- TASK TO COMPLETE
Only the lines from the top of the data through the line containing "instruction's two, the" should be duplicated, exactly as they appear.

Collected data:
(** C11: The instruction LLVM is told for arithmetic or a comparison computes what the
    source means at the kind of its operands: its operands are the values of the
    instruction's two, the first on the left; on integers of any width it gives
    the bits of the result, with the signs read as the kind has them, and is
    undefined exactly where the division traps; on floats it is the operation or
    the comparison of 32-bit floats, but for [!=] on a NaN
    ([unequal_to_no_nan]); on booleans [==] and [!=] compare them.  Its answer is the
    value of the instruction.  Left out are the remainder of floats, which the
    checker rejects, and the order of booleans, which it accepts and which is
    told the wrong way round ([booleans_are_ordered_backwards]). *)
Theorem arithmetic_is_emitted_as_meant inst k em em' : is_arithmetic (op inst) = true ->
  kind_at (reg_types (world_types (em_world em))) (first_operand_type ir inst) = Some k ->
  emit_inst type_addr str_addr type_fuel text_of ir inst em = Some (em', tt) ->
  exists operation left right calls, operands_are inst em left right /\
    em_calls em' = calls ++ [Build (em_builder em') (BuildBinary operation left right)] /\
    em_values em' !! N.to_nat (result inst) = Some (Some (Answer (length calls))) /\
    (forall a b, of_kind k (VInt a) -> of_kind k (VInt b) ->
       run_binary (width k) operation (held k (VInt a)) (held k (VInt b)) = held k <$> meant k inst (VInt a) (VInt b)) /\
    (forall a b, of_kind k (VFloat a) -> of_kind k (VFloat b) -> op inst <> MIR_MOD ->
       (op inst = MIR_CMP -> inst_predicate inst = MIR_CMP_NE -> ordered a b = true) ->
       run_binary (width k) operation (held k (VFloat a)) (held k (VFloat b)) = held k <$> meant k inst (VFloat a) (VFloat b)) /\
    (forall a b r, of_kind k (VBool a) -> of_kind k (VBool b) -> meant k inst (VBool a) (VBool b) = Some r ->
       run_binary (width k) operation (held k (VBool a)) (held k (VBool b)) = Some (held k r)).
Proof.
  intros Ho Hk H. unfold emit_inst in H. unfold mbind at 1, Emit_bind at 1 in H. cbn [the_emitter] in H. cbv zeta in H.
  set (types := reg_types (world_types (em_world em))) in *.
  set (floating := operands_are_float ir types inst) in *. set (unsigned := operands_are_unsigned ir types inst) in *.
  destruct (signs_of_kind types inst k Hk) as [Hf Hu].
  assert (Hb : exists operation, binary_of inst floating unsigned = Some operation /\ emit_binary type_addr str_addr type_fuel inst operation em = Some (em', tt)).
  { destruct (op inst) eqn:Hop; try done; unfold demand, mbind at 1, Emit_bind at 1 in H;
      (destruct (binary_of inst floating unsigned) as [operation|]; [by exists operation|done]). }
  destruct Hb as (operation & Hb & He). destruct (emit_binary_call inst operation em em' He) as (left & right & calls & Ha & Hc & Hv).
  exists operation, left, right, calls. do 3 (split; [done|]). unfold floating, unsigned in Hb. rewrite Hf, Hu in Hb. split; [|split].
  - intros a b [Hi Ha'] [_ Hb']. rewrite bool_decide_eq_false_2 in Hb by (by intros ->). by apply chosen_on_integers.
  - intros a b -> _ Hmod Hne. by apply (chosen_on_floats inst operation).
  - intros a b r -> _ Hm. by apply (chosen_on_bools inst operation).
Qed.
End emitted.

(** *** An instruction emitted *)

(** [a / 7] of a parameter of type [u8]. *)
Definition sample_quotient : MIRFunction := MkFunction None [] 0 [MkValueInfo (Some 3%nat) None (MkSpan 1 1); MkValueInfo (Some 3%nat) None (MkSpan 1 1)] [0%N].
Definition quotient : MIRInst :=
  MkInst MIR_DIV (Some 3%nat) 1 [OPERAND_VALUE 0; OPERAND_CONST (MkConstant (Some 3%nat) (as_int 7))] (payload_constant zero_constant) None (MkSpan 1 1).
Definition quotient_emitter : Emitter :=
  MkEmitter (MkWorld sample_0 no_functions) [CreateBuilder] 0 0 [Some (ParamOf (bytes "f") 0); None; None] [None; None; None] [None; None; None] [None].

Lemma arithmetic_is_emitted_as_meant_witness : exists em operation left right calls,
  emit_inst sample_addr sample_addr 1 (fun _ => []) sample_quotient quotient quotient_emitter = Some (em, tt) /\
  em_calls em = calls ++ [Build 0 (BuildBinary operation left right)] /\
  operands_are sample_addr sample_addr 1 quotient quotient_emitter left right /\
  run_binary 8 operation (Bits 200) (Bits 7) = Some (Bits 28) /\ run_binary 8 operation (Bits 200) (Bits 0) = None.
Proof.
  destruct (emit_inst sample_addr sample_addr 1 (fun _ => []) sample_quotient quotient quotient_emitter) as [[em []]|] eqn:H; [|vm_compute in H; discriminate].
  destruct (arithmetic_is_emitted_as_meant sample_addr sample_addr 1 (fun _ => []) sample_quotient quotient TYPE_U8 quotient_emitter em eq_refl eq_refl H)
    as (operation & left & right & calls & Hargs & Hc & _ & Hi & _).
  assert (Hb : em_builder em = 0%nat) by (vm_compute in H; injection H as <-; reflexivity). rewrite Hb in Hc.
  exists em, operation, left, right, calls. split; [reflexivity|]. split; [exact Hc|]. split; [exact Hargs|]. split.
  - exact (Hi 200 7 (conj eq_refl eq_refl) (conj eq_refl eq_refl)).
  - exact (Hi 200 0 (conj eq_refl eq_refl) (conj eq_refl eq_refl)).
Defined.

(** A NaN is neither equal nor unequal to itself: [!=] is told as "ordered and not
    equal". *)
Lemma unequal_to_no_nan x :
  run_reals (BuildFCmp (real_predicate MIR_CMP_EQ)) S754_nan x = Some (Bits 0) /\
  run_reals (BuildFCmp (real_predicate MIR_CMP_NE)) S754_nan x = Some (Bits 0) /\
  compares_floats MIR_CMP_NE S754_nan x = true.
Proof. by destruct x. Qed.

(** Booleans are compared as words of one bit with signs, in which [true] is -1: what
    is told for [a < b] holds where [a] does and [b] does not. *)
Lemma booleans_are_ordered_backwards types ir inst : op inst = MIR_CMP -> inst_predicate inst = MIR_CMP_LT ->
  kind_at types (first_operand_type ir inst) = Some TYPE_BOOL ->
  exists operation, binary_of inst (operands_are_float ir types inst) (operands_are_unsigned ir types inst) = Some operation /\
    forall a b, run_binary (width TYPE_BOOL) operation (held TYPE_BOOL (VBool a)) (held TYPE_BOOL (VBool b)) =
      Some (held TYPE_BOOL (VBool (a && negb b))).
Proof.
  intros Ho Hp Hk. destruct (signs_of_kind ir types inst TYPE_BOOL Hk) as [-> ->].
  unfold binary_of. rewrite Ho, Hp. eexists. split; [reflexivity|]. by intros [] [].
Qed.
Lemma calm_emit_inst inst : branches (op inst) = false -> calm ready (emit_inst type_addr str_addr type_fuel text_of ir inst).
Proof.
  unfold emit_inst. destruct (op inst) eqn:Hop; intros [=];
    unfold emit_constant, emit_binary, emit_unary, emit_make_slice, emit_access, emit_storage_live, emit_drop_flag, emit_call, finish; rewrite ?Hop; calming.
Qed.

(** ** What branches *)

(** From where [m] starts to where it leads. *)
Definition leads {A} (P : Emitter -> Prop) (m : Emit A) (Q : A -> Emitter -> Prop) : Prop :=
  forall em em' a, wf em -> P em -> m em = Some (em', a) -> wf em' /\ Q a em'.

Lemma leads_bind {A B} P (m : Emit A) (k : A -> Emit B) Q R : leads P m Q -> (forall a, leads (Q a) (k a) R) -> leads P (m ≫= k) R.
Proof.
  intros Hm Hk em em' b W Hp H. unfold mbind, Emit_bind in H. destruct (m em) as [[em1 a]|] eqn:H1; [|done].
  destruct (Hm em em1 a W Hp H1) as [W1 H2]. by eapply Hk.
Qed.

Lemma leads_ret {A} P (a : A) : leads P (mret a) (fun _ => P).
Proof. by intros em em' b W Hp [= <- <-]. Qed.

Lemma leads_post {A} P (m : Emit A) Q R : leads P m Q -> (forall a em, Q a em -> R a em) -> leads P m R.
Proof. intros H HQ em em' a W Hp Hm. destruct (H em em' a W Hp Hm). auto. Qed.

Lemma leads_calm {A} P (R : Emitter -> Prop) (m : Emit A) : Lasting P -> (forall em, P em -> R em) -> calm R m -> leads P m (fun _ => P).
Proof. intros L HR Hm em em' a W Hp H. pose proof (Hm em em' a W (HR em Hp) H) as Q. split; [apply (q_wf _ _ Q)|by eapply L]. Qed.

Lemma leads_given {A} (F : Prop) P (m : Emit A) Q : (F -> leads P m Q) -> leads (fun em => F /\ P em) m Q.
Proof. intros H em em' a W [Hf Hp]. by eapply H. Qed.

Lemma leads_each {A} P (f : A -> Emit unit) l : (forall a, a ∈ l -> leads P (f a) (fun _ => P)) -> leads P (each_of f l) (fun _ => P).
Proof.
  induction l as [|a l IH]; intros Hf; cbn [each_of]; [apply leads_ret|]. eapply leads_bind; [apply Hf; left|]. intros ?. apply IH. intros b Hb. apply Hf. by right.
Qed.

(** A body is emitted with two builders, at different blocks. *)
Record running (em : Emitter) (here slots : nat) : Prop := {
  rn_here : at_ em (em_builder em) = Some here;
  rn_slots : at_ em (em_entry em) = Some slots;
  rn_open : open em slots;
  rn_apart : em_entry em <> em_builder em;
  rn_other : slots <> here;
}.

Section from.
Context (em0 : Emitter) (here slots : nat).
Hypothesis W0 : wf em0.
Hypothesis R0 : running em0 here slots.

- TASK ANSWER
(** C11: The instruction LLVM is told for arithmetic or a comparison computes what the
    source means at the kind of its operands: its operands are the values of the
    instruction's two, the first on the left; on integers of any width it gives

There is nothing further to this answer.